About this exercise: Reproduce the data that follows in its entirety, character for character.

[[ Records supplied open ]]

(* ===== verification/IdentityApi.v ===== *)
(** sms-identity, the edges: the gRPC server with its cookies
    (handler/grpc/auth_server.go), the CSRF manager and interceptor, the
    authentication interceptor, the forward-auth endpoint
    (handler/forward_auth.go) and the seeding of users
    (infrastructure/database/seed.go). *)
From Stdlib Require Import Ascii.
From S2P Require Import Prelude GoStd Sql Redis Host World Access Crypto Http Identity IdentitySpec.

(** ** CSRF (infrastructure/security/csrf.go) *)
Definition csrfTokenLength : nat := 32.
Definition CSRFCookieName : string := "csrf_token".
Definition CSRFHeaderName : string := "X-CSRF-Token".
Definition CSRFTTL : Z := 24 * Hour.

Definition ErrMissingCSRF : err := ErrS "missing CSRF token".
Definition ErrCSRFMismatch : err := ErrS "CSRF token mismatch".

Definition GenerateCSRFToken {W} {ae : AEAD W} : proc W (res string) :=
  b <-? rand_read csrfTokenLength;
  mret (Ok (hex_EncodeToString b)).

(** The digests are compared. *)
Definition ValidateCSRFToken `{cr : Identity.Crypto} (cookieValue headerValue : string) : option err :=
  if String.eqb cookieValue "" || String.eqb headerValue "" then Some ErrMissingCSRF
  else if String.eqb (sha256_hex cookieValue) (sha256_hex headerValue) then None
  else Some ErrCSRFMismatch.

(** ** Interceptors (handler/grpc/middlewares/) *)
Definition auth_method (name : string) : string := "/portal.auth.v1.AuthService/" +:+ name.
Definition stateChangingMethods : gset string :=
  {[auth_method "Login"; auth_method "Logout"; auth_method "LogoutAll"]}.

Definition first_trimmed (l : list string) : string := match l with v :: _ => TrimSpace v | [] => "" end.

[[ Records supplied closed ]]

Exercise solution:
(* ===== verification/IdentityApi.v ===== *)
(** sms-identity, the edges: the gRPC server with its cookies
    (handler/grpc/auth_server.go), the CSRF manager and interceptor, the
    authentication interceptor, the forward-auth endpoint
    (handler/forward_auth.go) and the seeding of users
    (infrastructure/database/seed.go). *)
From Stdlib Require Import Ascii.
From S2P Require Import Prelude GoStd Sql Redis Host World Access Crypto Http Identity IdentitySpec.

(** ** CSRF (infrastructure/security/csrf.go) *)
Definition csrfTokenLength : nat := 32.
Definition CSRFCookieName : string := "csrf_token".
Definition CSRFHeaderName : string := "X-CSRF-Token".
Definition CSRFTTL : Z := 24 * Hour.

Definition ErrMissingCSRF : err := ErrS "missing CSRF token".
Definition ErrCSRFMismatch : err := ErrS "CSRF token mismatch".

Definition GenerateCSRFToken {W} {ae : AEAD W} : proc W (res string) :=
  b <-? rand_read csrfTokenLength;
  mret (Ok (hex_EncodeToString b)).

(** The digests are compared. *)
Definition ValidateCSRFToken `{cr : Identity.Crypto} (cookieValue headerValue : string) : option err :=
  if String.eqb cookieValue "" || String.eqb headerValue "" then Some ErrMissingCSRF
  else if String.eqb (sha256_hex cookieValue) (sha256_hex headerValue) then None
  else Some ErrCSRFMismatch.

(** ** Interceptors (handler/grpc/middlewares/) *)
Definition auth_method (name : string) : string := "/portal.auth.v1.AuthService/" +:+ name.
Definition stateChangingMethods : gset string :=
  {[auth_method "Login"; auth_method "Logout"; auth_method "LogoutAll"]}.

Definition first_trimmed (l : list string) : string := match l with v :: _ => TrimSpace v | [] => "" end.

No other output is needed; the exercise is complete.